Satchel İle İlgili Cümleler İngilizce Cümle İçinde Kullanımı
Satchel Nedir?
Satchel, genellikle omuz askılı bir çanta veya posta çantası olarak kullanılan bir tür çantadır.
Örnek cümleler:
- I always carry my laptop in my satchel. (Her zaman dizüstü bilgisayarımı sırt çantamda taşırım.)
- She loves her leather satchel. (Deri sırt çantasını çok seviyor.)
- He forgot his satchel at home. (Evinde sırt çantasını unuttu.)
- The messenger delivered the package in a satchel. (Haber gönderen posta çantasında paketi teslim etti.)
- She carried her books in a satchel. (Kitaplarını bir sırt çantasında taşıdı.)
- He bought a new satchel for his school books. (Okul kitapları için yeni bir sırt çantası aldı.)

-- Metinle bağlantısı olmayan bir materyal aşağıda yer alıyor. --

(** [if (engineRef.current) engineRef.current.setVolume(value)], with the
    default ramp time of [setVolume]. *)
Definition engine_setVolume (value : Q) (s : UseStay.State) : UseStay.State :=
  if UseStay.engineRef s
  then UseStay.set_engine (AudioEngine.setVolume value 0.1 (UseStay.engine s)) s
  else s.

(** [changeVolume(delta)]; the updater passed to [setVolume] runs at once. *)
Definition changeVolume (delta : Q) (st : State) : State :=
  let newVolume := clamp 0 1 (volume st + delta) in
  mk (engine_setVolume newVolume (hook st)) newVolume.

(** [setVolumeAbsolute(value)] *)
Definition setVolumeAbsolute (value : Q) (st : State) : State :=
  let clampedValue := clamp 0 1 value in
  mk (engine_setVolume clampedValue (hook st)) clampedValue.

(** What the user can do to the volume: the slider, the two arrow keys
    ([changeVolume(CONFIG.VOLUME_STEP)] and its opposite), or a caller of
    [changeVolume]. *)
Inductive Call : Type :=
| Slider (value : Q)
| ArrowUp
| ArrowDown
| Change (delta : Q).

Definition call (c : Call) (st : State) : State :=
  match c with
  | Slider value => setVolumeAbsolute value st
  | ArrowUp => changeVolume VOLUME_STEP st
  | ArrowDown => changeVolume (- VOLUME_STEP) st
  | Change delta => changeVolume delta st
  end.

Definition run (calls : list Call) (st : State) : State := foldl (fun st c => call c st) st calls.
End UseStayVolume.

(* ================================================================== *)
(** ** hooks/useStay.js: when the controls are visible *)
(* ================================================================== *)

Module UseStayUi.
Local Open Scope Q_scope.

(** [CONFIG.UI_HIDE_DELAY] (ms), [CONFIG.UI_TRIGGER_ZONE] *)
Definition UI_HIDE_DELAY : Q := 5000.
Definition UI_TRIGGER_ZONE : Q := 0.2.

(** [uiVisible], the two refs, and the timers of the page that hide the
    controls when they fire: each with its id and the time it is due.
    Times are in milliseconds; timer ids are positive. *)
Record State := mk {
  uiVisible : bool;
  uiHideTimerRef : option nat;
  uiForcedHiddenRef : bool;
  pending : list (nat * Q);
  nextTimer : nat;
  now : Q }.

(** The state of a fresh mount: [useState(true)], [useRef(null)],
    [useRef(false)]. *)
Definition mount (tm : Q) : State := mk true None false [] 0 tm.

Definition clearTimeout (id : nat) (pending : list (nat * Q)) : list (nat * Q) :=
  filter (fun tm => fst tm <> id) pending.

(** [resetUiTimer()] *)
Definition resetUiTimer (s : State) : State :=
  if uiForcedHiddenRef s then s else
  let pending := match uiHideTimerRef s with
                 | Some id => clearTimeout id (pending s)
                 | None => pending s
                 end in
  let id := S (nextTimer s) in
  mk true (Some id) (uiForcedHiddenRef s)
     (pending ++ [(id, now s + UI_HIDE_DELAY)]) id (now s).

(** [toggleUiForced()] *)
Definition toggleUiForced (s : State) : State :=
  let forced := negb (uiForcedHiddenRef s) in
  if forced then
    match uiHideTimerRef s with
    | Some id => mk false None forced (clearTimeout id (pending s)) (nextTimer s) (now s)
    | None => mk false (uiHideTimerRef s) forced (pending s) (nextTimer s) (now s)
    end
  else
    resetUiTimer (mk (uiVisible s) (uiHideTimerRef s) forced (pending s) (nextTimer s) (now s)).

(** [handleMouseMove(e)] *)
Definition handleMouseMove (clientY innerHeight : Q) (s : State) : State :=
  let isInTriggerZone := negb (Qle_bool clientY (innerHeight * (1 - UI_TRIGGER_ZONE))) in
  if isInTriggerZone && negb (uiForcedHiddenRef s) then resetUiTimer s else s.

(** The callback of a hide timer: [setUiVisible(false)]. *)
Definition fire (id : nat) (s : State) : option State :=
  match list_find (fun tm => fst tm = id) (pending s) with
  | Some (_, (_, due)) =>
      if Qle_bool due (now s)
      then Some (mk false (uiHideTimerRef s) (uiForcedHiddenRef s)
                    (clearTimeout id (pending s)) (nextTimer s) (now s))
      else None
  | None => None
  end.

(** What happens on the page: the mouse moves, the H key, a control is
    used ([onInteraction]), time passes, a hide timer fires. *)
Inductive Event : Type :=
| MouseMove (clientY innerHeight : Q)
| KeyH
| Interaction
| Elapse (ms : Q)
| Fire (id : nat).

(** [None]: the event cannot happen (the timer is not due, or not there). *)
Definition step (ev : Event) (s : State) : option State :=
  match ev with
  | MouseMove y h => Some (handleMouseMove y h s)
  | KeyH => Some (toggleUiForced s)
  | Interaction => Some (resetUiTimer s)
  | Elapse d =>
      if Qle_bool 0 d
      then Some (mk (uiVisible s) (uiHideTimerRef s) (uiForcedHiddenRef s) (pending s)
                    (nextTimer s) (now s + d))
      else None
  | Fire id => fire id s
  end.

Fixpoint run (events : list Event) (s : State) : option State :=
  match events with
  | [] => Some s
  | ev :: rest =>
      match step ev s with
      | Some s' => run rest s'
      | None => None
      end
  end.
End UseStayUi.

- She wore a satchel across her body. (Sırtında bir çanta taşıdı.)
- The satchel was heavy with all the books. (Tüm kitaplarla çanta ağırdı.)
- He put his lunch in his satchel. (Öğle yemeğini sırt çantasına koydu.)
- She grabbed her satchel and headed out the door. (Çantasını aldı ve kapıdan çıktı.)
- His satchel matched his shoes perfectly. (Sırt çantası ayakkabılarıyla mükemmel uyumlu.)
- She organized her art supplies in her satchel. (Sanat malzemelerini sırt çantasında düzenledi.)
- He lost his keys in his satchel. (Anahtarlarını sırt çantasında kaybetti.)
- She put her makeup in her satchel for touch-ups throughout the day. (Gün boyunca düzeltme yapmak için makyajını sırt çantasına koydu.)
- He pulled out his laptop from his satchel during the meeting. (Toplantı sırasında sırt çantasından dizüstü bilgisayarını çıkardı.)
- She wore her satchel with a dress. (Elbisesiyle birlikte sırt çantasını giydi.)
- He used his satchel as a carry-on bag for his flight. (Uçuşu için sırt çantasını el bagajı olarak kullandı.)
- She kept her water bottle in her satchel. (Su şişesini sırt çantasında tuttu.)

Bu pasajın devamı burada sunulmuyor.